Pursuant to Rule 60(b) a court may relieve a party from a final judgment for the following reasons "mistake, inadvertence, surprise or excusable neglect" or "any other reason that justifies relief." Fed. R. Civ. Pro. 60(b)(1); 60(b)(6). "A motion under Rule 60(b) is addressed to the sound discretion of the trial court." Velez v. Vassallo, 203 F. Supp. 2d 312, 333 (S.D.N.Y. 2002) (citing Mendell in Behalf of Viacom, Inc. v. Gollust, 909 F.2d 724, 731 (2d Cir. 1990)). Nonetheless, the Second Circuit has cautioned that Rule 60(b) provides "extraordinary judicial relief" to be granted "only upon a showing of exceptional circumstances." Nemaizer v. Baker, 793 F.2d 58, 61 (2d Cir. 1986). "Relief under Rule 60(b) is generally not favored . . . ." Ins. Co, of N. Am. v. Pub. Serv. Mut. Ins. Co., 609 F.3d 122, 131 (2d Cir. 2010) (internal citation and quotation marks omitted). In evaluating a Rule 60(b) motion, the courts of this circuit also require that the evidence in support of the motion be highly convincing, that the movant show good cause for the failure to act sooner, and that no undue hardship be imposed on the other parties as a result. See, e.g., Kotlicky v. U.S. Fidelity & Guar. Co., 817 F.2d 6, 9 (2d Cir. 1987); Williams v. New York City Dept. of Corr., 219 F.R.D. 78, 84 (S.D.N.Y. 2003). II. Federal Rule of Civil Procedure 54(b) Standard

Rule 54(b) states in relevant part: "When an action presents more than one claim for relief—whether as a claim, counterclaim, crossclaim, or third-party claim—or when multiple parties are involved, the court may direct entry of a final judgment as to one or more, but fewer than all, claims or parties only if the court expressly determines that there is no just reason for delay." Fed. R. Civ. Pro. 54(b). "Rule 54(b) is designed to facilitate the entry of judgments upon one or more but fewer than all claims ... in an action involving more than one claim.... The basic purpose of Rule 54(b) is to avoid the possible injustice of a delay in entering judgment on a distinctly separate claim ... until the final adjudication of the entire case by making an immediate appeal available." Wright & Miller, 10 Federal Practice and Procedure § 2654 (1998). However, "[r]espect for the historic federal policy against piecemeal appeals requires that a Rule 54(b) certification not be granted routinely. The power should be used only in the infrequent harsh case where there exists some danger of hardship or injustice through delay which would be alleviated by immediate appeal." Citizens Accord, Inc. v. Town of Rochester, 235 F.3d 126, 128-29 (2d Cir. 2000) (per curiam) (internal citations and quotation marks omitted). See also Curtiss-Wright Corp. v. Gen. Electric Co., 446 U.S. 1, 8, 100 S.Ct. 1460, 64 L.Ed.2d 1 (1980) (examining the "historic federal policy against piecemeal appeals"). Although the decision to grant a Rule 54(b) application is left to the sound discretion of the district court, such discretion should be exercised "sparingly." Novick v. AXA Network, LLC, 642 F.3d 304, 310 (2d Cir.2011). III. Defendant Cardinal's Motion to Vacate the Summary Judgment Order is Denied

As noted above, Rule 60(b) applies to final judgments, orders, or proceedings. "The prevailing rule in this Circuit and elsewhere is that an order is final for purposes of Rule 60(b) when it is appealable." In re Shengdatech, Inc. Sec. Litig., 2015 WL 3422096 at *3 (S.D.N.Y. May 28, 2015) (collecting cases). For purposes of an appeal, a final judgment or order is "one that conclusively determines all pending claims of all parties to the litigation, leaving nothing for the court to do but execute its decision." Petrello v. White, 533 F.3d 110, 113 (2d Cir. 2008).

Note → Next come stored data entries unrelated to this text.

Definition init_prog_name (pi : nat) : OM unit :=
  let* o := obj in
  let* prog := lift (programs o !! pi) in
  let* syms := lift (symbols (o_efile o)) in
  let* name := pure (Some (find_prog_name syms (strtabidx (o_efile o)) (p_idx prog) (sym_indices syms))) in
  let name := match name with
    | Some _ => name
    | None => if p_idx prog =? text_shndx (o_efile o) then Some (lit ".text") else None
    end in
  match name with
  | None => fail (- EINVAL)
  | Some _ =>
      let* _ := malloc in
      upd (fun o => set_programs o (<[pi := set_p_name prog name]> (programs o)))
  end.

Definition bpf_object__init_prog_names : OM unit :=
  let* o := obj in each init_prog_name (seq 0 (length (programs o))).

Definition bpf_object__init_license (data : list Z) : OM unit :=
  upd (fun o => let n := Nat.min (length data) 63 in set_license o (take n data ++ drop n (license o))).

Definition bpf_object__init_kversion (data : list Z) : OM unit :=
  if negb (zlen data =? 4) then fail (- LIBBPF_ERRNO__FORMAT) else
  let* kver := lift (load e 4 data 0) in
  upd (fun o => set_kern_version o kver).

(** *** Maps *)

(** [a->offset - b->offset] as an [int]. *)
Definition compare_bpf_map (a b : bpf_map) : Z := s32 (m_offset a - m_offset b).

(** The first [n] bytes at [p], the rest of the structure zero. *)
Definition map_def_at (data : list Z) (p : Z) (n : nat) : option bpf_map_def :=
  bs ← get_bytes data p n;
  let m := bs ++ repeat 0 (20 - n) in
  ty ← load e 4 m 0; key ← load e 4 m 4; value ← load e 4 m 8; entries ← load e 4 m 12; flags ← load e 4 m 16;
  Some (MapDef ty key value entries flags).

Definition map_syms (syms : list Z) (shndx : Z) : list elf_sym :=
  filter (fun sym => st_shndx sym = shndx) (omap (gelf_getsym elf syms) (sym_indices syms)).

Definition set_map (map_idx : nat) (f : bpf_map -> bpf_map) : OM unit :=
  let* o := obj in
  let* m := lift (maps o !! map_idx) in
  upd (fun o => set_maps o (<[map_idx := f m]> (maps o))).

Here, the Summary Judgment Order is not final and therefore Rule 60(b) does not apply. Indeed, the Summary Judgment Order explicitly stated: "[g]iven that [certain claims against Defendant Cardinal] as well as the claims against Defendant Crawford remain, no judgment will be entered at this time." Power Up Lending Grp., Ltd, 2019 WL 1473090 at *6. The decision's lack of finality is further evidenced by the Court's order directing Plaintiff to file a Rule 54(b) motion to enter judgment against Defendant Cardinal. (See Docket Entry dated August 30, 2019 ("As there is one remaining defendant in this action, Plaintiff must make a motion pursuant to Rule 54(b) before the Court may enter judgment as to the corporate defendant.")) In any event, Defendant Cardinal does not meet the high standard for a Rule 60(b) motion. Accordingly, its motion to vacate the Summary Judgment Order is denied. IV. Plaintiff's Rule 54(b) Motion for Entry of Judgment is Granted

To the extent Defendant Cardinal intended its motion as one for reconsideration under Local Rule 6.3, its motion, filed five months after the Summary Judgment Order, is untimely.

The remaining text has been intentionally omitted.